*** Block opens ***

(** C6 (as the code has it) -- No duplicate linking, for a Google identity
    that is not linked yet.  On a well-formed store where no other user
    holds the profile's e-mail, the starter character is seeded and the
    configured life time is one the signer accepts, the first sign-in
    returns.  Whenever the first sign-in returns, it returns
    [isNewUser = true] and has added one user and one account linking the
    identity to that user; a second sign-in for the same identity, at any
    later time, then returns [isNewUser = false] with the same user and
    leaves the store untouched. *)
Theorem authenticateWithGoogle_twice
    (hmac : string -> string -> Z) (ms : string -> option Z)
    (jwt : JwtModule) (code1 code2 : string) (google : GoogleOAuthClient)
    (g1 g2 : GoogleUserInfo.t) (w : World) :
  getUserInfo google code1 = Return g1 ->
  getUserInfo google code2 = Return g2 ->
  GoogleUserInfo.id g2 = GoogleUserInfo.id g1 ->
  identity_linked "google" (GoogleUserInfo.id g1) (db w) = false ->
  (db_wf (db w) = true ->
   email_taken (Some (GoogleUserInfo.email g1)) (db w) = false ->
   character_exists TRAECHAN (db w) = true ->
   (exists span, ms (JWT_EXPIRATION jwt) = Some span) ->
   exists r1 w1,
     authenticateWithGoogle hmac ms jwt code1 prisma_repositories google w
     = (Return r1, w1))
  /\ (forall r1 w1,
        authenticateWithGoogle hmac ms jwt code1 prisma_repositories google w
        = (Return r1, w1) ->
        isNewUser r1 = true
        /\ users (db w1) = (users (db w) ++ [result_user r1])%list
        /\ (exists a,
              authAccounts (db w1) = (authAccounts (db w) ++ [a])%list
              /\ AuthAccount.userId a = User.id (result_user r1)
              /\ AuthAccount.provider a = "google"
              /\ AuthAccount.providerAccountId a = GoogleUserInfo.id g1)
        /\ forall t, exists r2,
             authenticateWithGoogle hmac ms jwt code2 prisma_repositories
               google (mkWorld (db w1) t)
             = (Return r2, mkWorld (db w1) t)
             /\ isNewUser r2 = false
             /\ result_user r2 = result_user r1).
Proof.
  intros G1 G2 Gid L.
  assert (A1 : authenticateWithGoogle hmac ms jwt code1 prisma_repositories
                 google w
               = match createUserWithAuthAndCharacter (registration_of g1) w
                 with
                 | (Throw e, w2) => (Throw e, w2)
                 | (Return u, w2) => finish hmac ms jwt u true w2
                 end).
  { rewrite authenticateWithGoogle_unfold, G1.
    cbn [prisma_repositories authAccountRepository
         userRegistrationRepository findByProvider
         PrismaAuthAccountRepository
         createUserWithAuthAccountAndUserCharacterTx
         PrismaUserRegistrationRepository].
    rewrite (Prisma_findByProvider_unlinked _ _ _ L). reflexivity. }
  rewrite A1. split.
  - intros WF E C [span Hms].
    assert (CR : can_register (registration_of g1) (db w) = true).
    { destruct (db_wf_fresh _ WF) as (F1 & F2 & F3 & _).
      unfold can_register. cbn [registration_of RegistrationInput.email
        RegistrationInput.user RegistrationInput.provider
        RegistrationInput.providerAccountId RegistrationInput.authAccount
        RegistrationInput.characterCode RegistrationInput.userCharacter].
      rewrite F1, F2, F3, L, E, C. reflexivity. }
    rewrite (createUser_commits _ _ CR).
    unfold finish, generateToken, jwt_sign. rewrite Hms. eauto.
  - intros r1 w1 A.
    destruct (can_register (registration_of g1) (db w)) eqn:CR.
    2:{ destruct (createUser_rolls_back _ _ CR) as (e & s2 & s3 & R & _).
        rewrite R in A. discriminate A. }
    rewrite (createUser_commits _ _ CR) in A.
    unfold finish, generateToken, jwt_sign in A.
    destruct (ms (JWT_EXPIRATION jwt)) as [span|] eqn:Hms; [|discriminate A].
    injection A as <- <-. cbn [isNewUser result_user].
    split; [reflexivity|]. split; [reflexivity|]. split.
    + exists (new_account (registration_of g1) w).
      repeat split.
    + intros t. eexists.
      rewrite authenticateWithGoogle_unfold, G2, Gid.
      cbn [prisma_repositories authAccountRepository findByProvider
           PrismaAuthAccountRepository].
      pose proof (Prisma_findByProvider_registered (registration_of g1) w t
                    CR) as F.
      cbn [registration_of RegistrationInput.provider
           RegistrationInput.providerAccountId RegistrationInput.authAccount]
        in F.
      rewrite F. unfold finish, generateToken, jwt_sign. rewrite Hms.
      cbn [user]. split; [reflexivity|]. split; reflexivity.
Qed.

Lemma authenticateWithGoogle_twice_witness :
  (db_wf (db seeded_world) = true ->
   email_taken (Some (GoogleUserInfo.email alice)) (db seeded_world) = false ->
   character_exists TRAECHAN (db seeded_world) = true ->
   (exists span, test_ms (JWT_EXPIRATION test_jwt) = Some span) ->
   exists r1 w1,
     authenticateWithGoogle test_hmac test_ms test_jwt "code-1"
       prisma_repositories test_google seeded_world
     = (Return r1, w1))
  /\ (forall r1 w1,
        authenticateWithGoogle test_hmac test_ms test_jwt "code-1"
          prisma_repositories test_google seeded_world
        = (Return r1, w1) ->
        isNewUser r1 = true
        /\ users (db w1) = (users (db seeded_world) ++ [result_user r1])%list
        /\ (exists a,
              authAccounts (db w1)
              = (authAccounts (db seeded_world) ++ [a])%list
              /\ AuthAccount.userId a = User.id (result_user r1)
              /\ AuthAccount.provider a = "google"
              /\ AuthAccount.providerAccountId a = GoogleUserInfo.id alice)
        /\ forall t, exists r2,
             authenticateWithGoogle test_hmac test_ms test_jwt "code-2"
               prisma_repositories test_google (mkWorld (db w1) t)
             = (Return r2, mkWorld (db w1) t)
             /\ isNewUser r2 = false
             /\ result_user r2 = result_user r1).
Proof.
  apply (authenticateWithGoogle_twice test_hmac test_ms test_jwt
           "code-1" "code-2" test_google alice alice seeded_world);
    reflexivity.
Defined.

*** Block closes ***

▶ What you have to do: Look at each line above and note whether it holds the word "TRAECHAN". Report how many do, as the number only.

▶ Response to this task: 2